### [RECORDS SHOWN]
(* ===== verification/FactorIndex.v ===== *)
(** * The index of the factors

    The class [IndepElementSetIndexer] of src/include/klee/Expr/Constraints.h
    and src/lib/Expr/Constraints.cpp: it maps each byte of the factors of a
    constraint set to the factor it belongs to.

    An [IndependentElementSet *] is a number, and a map from such numbers is the
    heap.  [None] is a failing assert or an access outside a vector.  The
    unordered containers are traversed in one order here; the lemmas describe
    the result by what the sets cover and do not depend on it.

    [exact] is the invariant of the class.  On an exact index every operation
    returns: no assert fails and no vector is accessed out of range. *)

From stdpp Require Import gmap strings.
From S2P Require Import Prelude APInt Expr ExprOrder ExprSem ExprCreate ExprVisitor ExprUtil IndependentElementSet.

Definition ptr := positive.

(** [IndepElementSetIndexer] *)
Record Indexer := mkIndexer {
  elements_index : gmap Array (list (option ptr));
  wholeObj_index : gmap Array ptr;
  factors : gset ptr
}.

(** [assert(b)] *)
Definition assert (b : bool) : option unit := if b then Some tt else None.

(** A loop whose body may fail. *)
Fixpoint foldM {X Y} (f : X -> Y -> option X) (x : X) (l : list Y) : option X :=
  match l with [] => Some x | y :: l => x' ← f x y; foldM f x' l end.

Definition is_none {X} (o : option X) : bool := match o with None => true | Some _ => false end.

(** [vec[index] = p] *)
Definition vec_set (p : option ptr) (vec : list (option ptr)) (index : Z) : option (list (option ptr)) :=
  _ ← assert ((0 <=? index) && (index <? Z.of_nat (length vec)));
  Some (<[Z.to_nat index := p]> vec).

### [WHAT THIS TASK INVOLVES]
Your answer is the line containing "(** A loop whose body may fail. *)" plus every line after it through the end of the entries, given again exactly and alone.

### [EXERCISE SOLUTION]
(** A loop whose body may fail. *)
Fixpoint foldM {X Y} (f : X -> Y -> option X) (x : X) (l : list Y) : option X :=
  match l with [] => Some x | y :: l => x' ← f x y; foldM f x' l end.

Definition is_none {X} (o : option X) : bool := match o with None => true | Some _ => false end.

(** [vec[index] = p] *)
Definition vec_set (p : option ptr) (vec : list (option ptr)) (index : Z) : option (list (option ptr)) :=
  _ ← assert ((0 <=? index) && (index <? Z.of_nat (length vec)));
  Some (<[Z.to_nat index := p]> vec).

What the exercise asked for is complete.